Rainwater Harvesting: An Overview
Rainwater harvesting is simply the act of collecting and storing rain for later use. Since rainwater isn’t potable, many use it to aid in household tasks such as washing cars and maintaining gardens.
READ MORE: All You Need to Know About Rainwater Harvesting: Different Methods and Benefits
There are many ways in which you can make your own rainwater harvesting system at home and how you make your own system would depend on a couple of factors including:
- Collection Area – Sizing this area is essential as this will determine how much water you’ll be able to collect. You also have to ensure that the system can filter our contaminants.
- Size – The size of your tank will most likely be the most important and expensive part of this DIY home project as it will depend on the size of your area, the amount of rainfall in your area, and water loss.
- Water Volume – Think ahead and try to eyeball the amount of water that you’ll be able to collect. This will usually be around 5%.
If you’re just getting started, it’s highly recommended that you start with a small home improvement project rather than a large-scale one. Starting small will help you get the hang of it and assess just how much you can really collect and use.
Rainwater Harvesting for Gardening
One of the best uses for a rainwater harvesting system is gardening. If you’re a plantito or a plantita, odds are, you’ll have a variety of plants in your garden and it can get quite expensive to maintain since you need to water your plants periodically. Having a rainwater harvesting system helps to lessen the cost of water while helping you keep your garden healthy.
It’s also a more sustainable and eco-friendly way to maintain a garden since you’ll be using water from a natural source. It’s also ideal if you’re looking for a way to make your garden self-sufficient with its own independent water supply.
Depending on how your garden is set up, there are a variety of ways that you can create your own system that won’t disrupt your garden.
How to Create a DIY Rainwater Harvesting System
After assessing your garden and the area that you’ll be using as the collection area for your rainwater harvesting system, the next step is to build your system.
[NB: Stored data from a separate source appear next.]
(** * Fuzzy C-Means clusterer (labs/w1/algorithms/fcm.py)

    A shallow embedding of the [FuzzyCMeans] class and the properties of its
    membership matrix [u], its centroids and its objective.

    Numbers.  The arrays of the class hold numpy [float64] values.  They are
    modelled by [float64] below: a real number or one of the three special
    values an IEEE 754 operation returns where no real result exists
    (numpy does not raise on a division by zero, it yields [inf] or [nan]).
    Finite results are exact: rounding, overflow and underflow are not
    modelled, and the two zeros are not told apart.  Python scalars ([m],
    [epsilon]) are finite reals, and Python's own division raises
    [ZeroDivisionError].  A statement whose conclusion rounding could
    change carries its tolerance, and the bounds on the data that keep
    float64 away from overflow and underflow, as hypotheses.

    Arrays.  A 2-D array is the list of its rows, so an array without rows
    does not keep its number of columns: the [d] of a [(0, d)] array is
    lost. *)

From Stdlib Require Import Reals Lra Lia List ZArith Bool Arith.
From Stdlib Require String.
Import String.StringSyntax.
Delimit Scope string_scope with string.
Import ListNotations.
Open Scope R_scope.

(* ------------------------------------------------------------------ *)
(** ** float64 arithmetic *)

Inductive float64 : Type :=
| Fin (r : R)
| PInf
| NInf
| NaN.

Definition fneg (a : float64) : float64 :=
  match a with
  | Fin x => Fin (- x)
  | PInf => NInf
  | NInf => PInf
  | NaN => NaN
  end.

Definition fadd (a b : float64) : float64 :=
  match a, b with
  | NaN, _ | _, NaN => NaN
  | Fin x, Fin y => Fin (x + y)
  | PInf, NInf | NInf, PInf => NaN
  | PInf, _ | _, PInf => PInf
  | NInf, _ | _, NInf => NInf
  end.

Definition fsub (a b : float64) : float64 := fadd a (fneg b).

(** The infinity carrying the sign of [x], or [NaN] when [x] is zero. *)
Definition signed_inf (x : R) : float64 :=
  if Req_dec_T x 0 then NaN else if Rlt_dec 0 x then PInf else NInf.

Definition fmul (a b : float64) : float64 :=
  match a, b with
  | NaN, _ | _, NaN => NaN
  | Fin x, Fin y => Fin (x * y)
  | Fin x, PInf | PInf, Fin x => signed_inf x
  | Fin x, NInf | NInf, Fin x => signed_inf (- x)
  | PInf, PInf | NInf, NInf => PInf
  | PInf, NInf | NInf, PInf => NInf
  end.

(** [x / 0] is [nan] for [x = 0] and an infinity otherwise; the zero
    denominators of this program are norms and sums of non-negative
    terms, so the zero is read as [+0]. *)
Definition fdiv (a b : float64) : float64 :=
  match a, b with
  | NaN, _ | _, NaN => NaN
  | Fin x, Fin y => if Req_dec_T y 0 then signed_inf x else Fin (x / y)
  | Fin _, PInf | Fin _, NInf => Fin 0
  | PInf, Fin y => if Rlt_dec y 0 then NInf else PInf
  | NInf, Fin y => if Rlt_dec y 0 then PInf else NInf
  | _, _ => NaN
  end.

Definition fsqrt (a : float64) : float64 :=
  match a with
  | Fin x => if Rlt_dec x 0 then NaN else Fin (sqrt x)
  | PInf => PInf
  | NInf | NaN => NaN
  end.

Definition fabs (a : float64) : float64 :=
  match a with
  | Fin x => Fin (Rabs x)
  | PInf | NInf => PInf
  | NaN => NaN
  end.

(** [a < b]; false as soon as one side is [nan]. *)
Definition flt (a b : float64) : bool :=
  match a, b with
  | NaN, _ | _, NaN => false
  | Fin x, Fin y => if Rlt_dec x y then true else false
  | _, NInf => false
  | NInf, _ => true
  | PInf, _ => false
  | Fin _, PInf => true
  end.

(** [a <= b]; false as soon as one side is [nan]. *)
Definition fle (a b : float64) : bool :=
  match a, b with
  | NaN, _ | _, NaN => false
  | Fin x, Fin y => if Rle_dec x y then true else false
  | NInf, _ => true
  | _, PInf => true
  | _, _ => false
  end.

(** [np.maximum]: the larger value, [nan] if either is [nan]. *)
Definition fmaximum (a b : float64) : float64 :=
  match a, b with
  | NaN, _ | _, NaN => NaN
  | _, _ => if flt a b then b else a
  end.

(** The integer a real exponent denotes, if it denotes one. *)
Definition int_value (y : R) : option Z :=
  if Req_dec_T (IZR (Int_part y)) y then Some (Int_part y) else None.

(** [x ** y] for a float64 base and a finite exponent (C [pow]). *)
Definition fpow (x : float64) (y : R) : float64 :=
  if Req_dec_T y 0 then Fin 1
  else
    match x with
    | NaN => NaN
    | Fin r =>
        if Rlt_dec 0 r then Fin (Rpower r y)
        else if Req_dec_T r 0 then (if Rlt_dec 0 y then Fin 0 else PInf)
        else match int_value y with
             | Some z => Fin (powerRZ r z)
             | None => NaN
             end
    | PInf => if Rlt_dec 0 y then PInf else Fin 0
    | NInf =>
        if Rlt_dec 0 y
        then match int_value y with
             | Some z => if Z.odd z then NInf else PInf
             | None => PInf
             end
        else Fin 0
    end.

Definition fsum (l : list float64) : float64 := fold_right fadd (Fin 0) l.

Definition is_finite (a : float64) : bool :=
  match a with Fin _ => true | _ => false end.

(* ------------------------------------------------------------------ *)
(** ** Python exceptions and fallible pure operations *)

Inductive exn : Type :=
| ZeroDivisionError
| IndexError
| ValueError.

Inductive result (A : Type) : Type :=
| Ok (a : A)
| Error (e : exn).
Arguments Ok {A} a.
Arguments Error {A} e.

Definition rbind {A B} (r : result A) (k : A -> result B) : result B :=
  match r with
  | Ok a => k a
  | Error e => Error e
  end.

Fixpoint mapM {A B} (f : A -> result B) (l : list A) : result (list B) :=
  match l with
  | [] => Ok []
  | x :: xs => rbind (f x) (fun y => rbind (mapM f xs) (fun ys => Ok (y :: ys)))
  end.

(** Python's [a / b] on Python numbers. *)
Definition py_truediv (a b : R) : result R :=
  if Req_dec_T b 0 then Error ZeroDivisionError else Ok (a / b).

(** [l[i]] for [i] taken from a [range]. *)
Definition getitem {A} (l : list A) (i : nat) : result A :=
  match nth_error l i with
  | Some x => Ok x
  | None => Error IndexError
  end.

(* ------------------------------------------------------------------ *)
(** ** numpy arrays: a 1-D array is a list, a 2-D array a list of rows *)

Abbreviation vector := (list float64) (only parsing).
Abbreviation matrix := (list (list float64)) (only parsing).

Definition range (n : nat) : list nat := seq 0 n.

Definition ncols (a : matrix) : nat :=
  match a with
  | [] => 0%nat
  | r :: _ => length r
  end.

Definition column (a : matrix) (j : nat) : vector :=
  map (fun r => nth j r NaN) a.

(** Shape [(k, n)]. *)
Definition has_shape (k n : nat) (a : matrix) : Prop :=
  length a = k /\ Forall (fun r => length r = n) a.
You can have them professionally built and installed, but if you want to try your hand at creating your own, there are many ways to do it.
For this DIY home improvement project, you’ll need:
- A cordless drill
- 2 1/4in Hole Saw
- 2in male threaded electrical conduit adapter (gray PVC)
- 2in female threaded electrical conduit adapter (gray PVC)
- 4×4 treated lumber
- Construction screws or stainless steel lags
- 55gal. barrel with lid
- Sections of 2in PVC pipe
- Threaded electrical PVC coupler
- Unions, reducers, and valves
- Silicone caulk
You’ll be able to find these items in a hardware store or at a home depot. You can even recycle items that you have at home to create your system provided that they are still useable and are free from damage.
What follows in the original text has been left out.